The seminar is open to both credit and non-credit students, and the public who may wish to enrich their appreciation of conservation biology. Research specialists from other institutions may wish to schedule appointments with Professor Curio for consultations on their pending publications or research topics on conservation biology.
Professor Curio's seminar will cover the following topics:
- Review of literature: conservation biology
- Data preparation, collection and management
- Graphic design and statistics
- Publication of research and linguistic difficulties
- Dissemination of results
- Wildlife rescue, rehabilitation & release
- Predator – prey relationships
- Seed dispersal
- Ants and leaf damage
- Invasive species: marine toad
Seminar, discussions & reports: 11:00 AM to 12:00NN; 5:00 PM to 6:00 PM (2 lectures per day; equivalent to 3 units credit. When Professor Curio returns to Germany, Prof. JC Gonzalez will continue with the seminars.
Venue: TBA (to be arranged)
Field work: Supervised field work for thesis/research students
Tentative Date: 8-12 September 2015 (5 days tentative)
Venue: Inner forest areas in Northern Panay -- Sibaliw Research Station
Sibaliw location map: http://www.panaycon.org/Pages/maps.html
Click here for a National Geographic article which provided highlights on Sibaliw biodiversity research.
Samples of field research in Sibaliw here and here.
Research proposals for seminar presentation by students shall be screened and approved by Prof. E. Curio/Dr. JCT Gonzalez. Interested students must register at A218 and submit a 3 to 5 page seminar proposal with the following details:
- Statement of the Research Problem
- Analytical Framework
- Review of Literature (at least three most important published studies on conservation biology)
- Proposed research design
- Contact details (name, address, mobile number, email address)
Students taking the course for credit shall be graded based on seminar performance.
Deadline of seminar abstracts: 15 August 2015.
For the field work, participants are expected to provide for their accommodation, subsistence, air travel and related expenses through faculty or staff development grants, sponsorships and other personal resources.

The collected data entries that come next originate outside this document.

Lemma inv_start : ThreadedClient.inv ThreadedClient.start.
Proof.
  unfold ThreadedClient.inv, ThreadedClient.start; cbn. split_and!.
  - split; [discriminate|]. intros (r & g0 & H). discriminate.
  - intros r g0 H. discriminate.
  - intros _. reflexivity.
  - constructor.
Qed.

Lemma inv_step c c' :
  ThreadedClient.step c c' -> ThreadedClient.inv c -> ThreadedClient.inv c'.
Proof.
  intros Hs (Hlw & Hg0 & Hgps & Hss).
  destruct Hs; unfold ThreadedClient.inv;
    cbn [ThreadedClient.lock ThreadedClient.writer ThreadedClient.gps
         ThreadedClient.applied ThreadedClient.snapshots] in *; split_and!.
  (* w_acquire *)
  - split; [intros _; eauto|reflexivity].
  - intros r' g0 [= <- <-]. apply Hgps. discriminate.
  - intros []. reflexivity.
  - exact Hss.
  (* w_mutate *)
  - split; [intros _; eauto|reflexivity].
  - exact Hg0.
  - intros []. reflexivity.
  - exact Hss.
  (* w_release *)
  - split; [discriminate|].
    intros (r' & g1 & H). destruct (snd (parse_packet r g0)); discriminate.
  - intros r' g1 H. destruct (snd (parse_packet r g0)); discriminate.
  - intros _. rewrite run_reports_snoc, <- (Hg0 r g0 eq_refl). reflexivity.
  - eapply Forall_impl; [exact Hss|]. intros s. apply prefix_state_snoc.
  (* w_stop *)
  - split; [|intros (r & g0 & H); discriminate].
    intros Hl. destruct (proj1 Hlw Hl) as (r & g0 & H). discriminate.
  - intros r g0 H. discriminate.
  - exact Hgps.
  - exact Hss.
  (* r_acquire *)
  - split; [discriminate|]. intros Hw. apply Hlw in Hw. discriminate.
  - exact Hg0.
  - intros _. apply Hgps. discriminate.
  - exact Hss.
  (* r_copy *)
  - exact Hlw.
  - exact Hg0.
  - exact Hgps.
  - apply Forall_app. split; [exact Hss|].
    apply Forall_singleton. rewrite (Hgps ltac:(discriminate)).
    apply prefix_state_full.
  (* r_release *)
  - split; [discriminate|]. intros Hw. apply Hlw in Hw. discriminate.
  - exact Hg0.
  - intros _. apply Hgps. discriminate.
  - exact Hss.
Qed.
(* ===== verification/Text.v ===== *)
(** * Text: the string operations of the keys

    [str] methods of the standard library used to build and parse the keys of
    the bucket, on byte strings (every separator is ASCII, so bytes and
    characters agree), and the decimal format of 64-bit integers. *)
From Stdlib Require Import Strings.Byte Strings.String Strings.Ascii.
From Stdlib Require Import Decimal DecimalString DecimalN DecimalFacts.
From stdpp Require Import base gmap sets list strings.
From S2P Require Import Prelude.
Local Open Scope string_scope.

(** ** Prefixes and suffixes *)
Fixpoint strip_prefix (p s : string) : option string :=
  match p, s with
  | "", _ => Some s
  | String a p', String b s' => if Ascii.eqb a b then strip_prefix p' s' else None
  | String _ _, "" => None
  end.

Fixpoint strip_suffix (p s : string) : option string :=
  if String.eqb s p then Some ""
  else match s with
       | "" => None
       | String c s' => String c <$> strip_suffix p s'
       end.

Definition starts_with (p s : string) : bool := bool_decide (is_Some (strip_prefix p s)).

Definition ends_with (p s : string) : bool := bool_decide (is_Some (strip_suffix p s)).

(** [s.trim_end_matches(c)] *)
Fixpoint trim_end_matches (c : ascii) (s : string) : string :=
  match s with
  | "" => ""
  | String a s' =>
      match trim_end_matches c s' with
      | "" => if Ascii.eqb a c then "" else String a ""
      | t => String a t
      end
  end.

(** [&s[from..to]] for bounds inside [s]. *)
Definition slice (from to : nat) (s : string) : string := substring from (to - from) s.

(** ** Splitting *)
Fixpoint split_once (sep s : string) : option (string * string) :=
  match strip_prefix sep s with
  | Some rest => Some ("", rest)
  | None =>
      match s with
      | "" => None
      | String c s' => (λ p, (String c p.1, p.2)) <$> split_once sep s'
      end
  end.

(** [s.splitn(n, sep)] *)
Fixpoint splitn (n : nat) (sep s : string) : list string :=
  match n with
  | O => []
  | S O => [s]
  | S n' =>
      match split_once sep s with
      | Some (part, rest) => part :: splitn n' sep rest
      | None => [s]
      end
  end.

(** [s.split(c)] for a character *)
Fixpoint split_char (c : ascii) (s : string) : list string :=
  match s with
  | "" => [""]
  | String a s' =>
      if Ascii.eqb a c then "" :: split_char c s'
      else match split_char c s' with
           | part :: parts => String a part :: parts
           | [] => [String a ""]
           end
  end.

(** ** Decimal integers *)
Definition show_u64 (n : N) : string := NilEmpty.string_of_uint (N.to_uint n).

Definition show_i64 (z : Z) : string :=
  if (z <? 0)%Z then "-" ++ show_u64 (Z.to_N (- z)) else show_u64 (Z.to_N z).

(** The digits of [s.parse()], at least one. *)
Definition parse_digits (s : string) : option N :=
  match s with
  | "" => None
  | _ => N.of_uint <$> NilEmpty.uint_of_string s
  end.

Definition parse_u64 (s : string) : option N :=
  let digits := match s with String "+" s' => s' | _ => s end in
  n ← parse_digits digits; if (n <? u64_modulus)%N then Some n else None.

Definition i64_limit : N := 9223372036854775808.

Definition parse_i64 (s : string) : option Z :=
  match s with
  | String "-" s' => n ← parse_digits s'; if (n <=? i64_limit)%N then Some (- Z.of_N n)%Z else None
  | String "+" s' => n ← parse_digits s'; if (n <? i64_limit)%N then Some (Z.of_N n) else None
  | _ => n ← parse_digits s; if (n <? i64_limit)%N then Some (Z.of_N n) else None
  end.

(** ** Lemmas *)
#[local] Arguments String.append !_ _ / : simpl nomatch.

Lemma string_app_assoc (a b c : string) : (a ++ b) ++ c = a ++ (b ++ c).
Proof. induction a as [|x a IH]; simpl; [done|]. by rewrite IH. Qed.

Lemma string_app_nil (a : string) : a ++ "" = a.
Proof. induction a as [|x a IH]; simpl; [done|]. by rewrite IH. Qed.

Lemma length_string_app (a b : string) :
  String.length (a ++ b) = (String.length a + String.length b)%nat.
Proof. induction a as [|x a IH]; simpl; [done|]. by rewrite IH. Qed.

Lemma string_app_inj_l (a b c : string) : a ++ b = a ++ c → b = c.
Proof. induction a as [|x a IH]; simpl; [done|]. intros [= ?]. by apply IH. Qed.

Lemma strip_prefix_app p s : strip_prefix p (p ++ s) = Some s.
Proof. induction p as [|a p IH]; simpl; [done|]. by rewrite Ascii.eqb_refl. Qed.

Lemma strip_prefix_Some p s r : strip_prefix p s = Some r ↔ s = p ++ r.
Proof.
  split; [|intros ->; apply strip_prefix_app].
  revert s. induction p as [|a p IH]; intros s; simpl; [by intros [= ->]|].
  destruct s as [|b s]; [done|]. destruct (Ascii.eqb_spec a b) as [->|]; [|done].
  intros Hs. by rewrite (IH s Hs).
Qed.

Lemma starts_with_spec p s : starts_with p s = true ↔ ∃ r, s = p ++ r.
Proof.
  unfold starts_with. rewrite bool_decide_eq_true. split; intros [r Hr]; exists r;
    by apply strip_prefix_Some.
Qed.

Prof. Curio is globally famous for his work on preserving endangered species, such as the Visayan writhed-billed hornbill (Aceros waldeni; local names: dulungan, kalaw) in the deep mountains of Sibaliw, Northern Panay where he spent more than 20 years doing research. He is also instrumental in discovering new species of flora and fauna such as freshwater and arboreal crabs; and most recently, a rainforest landhopper Curiotalitrus curioi.

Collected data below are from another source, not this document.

Definition deregister (fuel : nat) (self : Discovery) (prefix : string) (final_dot : Counter)
    (final_state : bytes) (w : W) : option (result unit * W) :=
  '(r, w) ← list_object_keys fuel (dc_bucket (d_config self))
              (registration_key_prefix (d_self_id self)) w;
  Some match r with
       | Err e => (Err e, w)
       | Ok current_keys =>
           match put_object (dc_bucket (d_config self))
                   (prefix ++ "/" ++ FINAL_DOTS_PREFIX ++ d_self_id self ++ "_" ++
                    show_u64 final_dot ++ ".json")
                   final_state "application/json" w with
           | (Err e, w) => (Err e, w)
           | (Ok _, w) =>
               (Ok tt, foldl (λ w old_key, (delete_object (dc_bucket (d_config self)) old_key w).2)
                         w current_keys)
           end
       end.

Definition list_live_peers (fuel : nat) (self : Discovery) (w : W)
    : option (result (list (NodeRegistration T)) * W) :=
  '(r, w) ← list_live_registrations fuel (dc_bucket (d_config self)) w;
  Some (all <-? r ;;
        let all := List.filter (λ reg, negb (bool_decide (reg_node_id reg = d_self_id self))) all in
        Ok match connect_node_ids (d_config self) with
           | Some allowed_ids =>
               List.filter (λ reg, bool_decide (reg_node_id reg ∈ allowed_ids)) all
           | None => all
           end, w).
End registrations.

(** ** Lemmas *)
Definition node_id_ok (n : NodeId) : Prop := n ≠ "" ∧ pair_free "_"%char n = true.

Lemma splitn_pair n (a rest : string) :
  pair_free "_"%char a = true →
  splitn (S (S n)) "__" (a ++ "__" ++ rest) = a :: splitn (S n) "__" rest.
Proof.
  intros Ha. change (a ++ "__" ++ rest) with (a ++ String "_" (String "_" rest)).
  change (splitn (S (S n)) "__" (a ++ String "_" (String "_" rest))) with
    (match split_once "__" (a ++ String "_" (String "_" rest)) with
     | Some (part, rest) => part :: splitn (S n) "__" rest
     | None => [a ++ String "_" (String "_" rest)]
     end).
  by rewrite split_once_app.
Qed.

Lemma parse_registration_parts {T} `{ChronoOk T} n g addr (t : T) :
  node_id_ok n → pair_free "_"%char addr = true →
  ∃ t', parse_registration_key (registration_key n t g addr) =
      Ok (mkNodeRegistration n n addr g t') ∧ timestamp_millis t' = timestamp_millis t.
Proof.
  intros [Hne Hn] Haddr. destruct (from_millis t) as (t' & Ht' & Hmillis). exists t'.
  split; [|done]. unfold parse_registration_key, registration_key.
  rewrite strip_prefix_app. cbn [ok_or result_bind].
  replace (strip_suffix ".json" _) with
    (Some (n ++ "__" ++ (if g then "1" else "0") ++ "__" ++ addr ++ "__" ++
           show_i64 (timestamp_millis t))).
  2: { symmetry. apply strip_suffix_Some. by rewrite !string_app_assoc. }
  cbn [ok_or result_bind]. rewrite (splitn_pair 2) by done.
  rewrite (splitn_pair 1) by (by destruct g). rewrite (splitn_pair 0) by done.
  cbn [splitn lookup list_lookup]. rewrite decide_False by done. cbn [ok_or result_bind].
  rewrite parse_i64_show by apply millis_in_range. cbn [ok_or result_bind]. rewrite Ht'.
  by destruct g.
Qed.

(** A key that parses names a node before its first separator. *)
Lemma parse_registration_split {T} `{Chrono T} key (reg : NodeRegistration T) :
  parse_registration_key key = Ok reg →
  ∃ stem rest, key = DISCOVERY_NODES_PREFIX ++ stem ++ ".json" ∧
    split_once "__" stem = Some (reg_node_id reg, rest).
Proof.
  unfold parse_registration_key.
  destruct (strip_prefix DISCOVERY_NODES_PREFIX key) as [rest|] eqn:Hrest; [|done].
  cbn [ok_or result_bind]. destruct (strip_suffix ".json" rest) as [stem|] eqn:Hstem; [|done].
  cbn [ok_or result_bind]. apply strip_prefix_Some in Hrest. apply strip_suffix_Some in Hstem.
  change (splitn 4 "__" stem) with
    (match split_once "__" stem with
     | Some (part, rest) => part :: splitn 3 "__" rest
     | None => [stem]
     end).
  destruct (split_once "__" stem) as [[n rest']|] eqn:Hsplit; cbn [lookup list_lookup].
  2: { case_decide; [done|]. done. }
  case_decide; [done|]. cbn [ok_or result_bind]. intros Hp.
  exists stem, rest'. split; [by rewrite Hrest, Hstem|]. rewrite Hsplit. do 2 f_equal. symmetry.
  revert Hp. destruct (splitn 3 "__" rest' !! 0%nat) as [marker|]; cbn [ok_or result_bind]; [|done].
  destruct (decide (marker = "1")); [|destruct (decide (marker = "0")); [|done]];
    cbn [result_bind];
    (destruct (splitn 3 "__" rest' !! 1%nat); [|done]); cbn [ok_or result_bind];
    (destruct (splitn 3 "__" rest' !! 2%nat) as [millis|]; [|done]); cbn [ok_or result_bind];
    (destruct (parse_i64 millis) as [z|]; [|done]); cbn [ok_or result_bind];
    (destruct (from_timestamp_millis z); [|done]); by intros [= <-].
Qed.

The last significant stands of primary, low elevation rainforest in the bio-geographic region of the West Visayas, located on the northwestern peninsula of Panay, is habitat of a range of highly endangered, partly endemic species of frogs, reptiles, birds and mammals. It is one of the hotspots with the highest conservation priorities in the world, both in terms of the number of endangered flora and fauna per unit area, and the degree of threat these species confront. Philippine biodiversity per unit area is globally unsurpassed.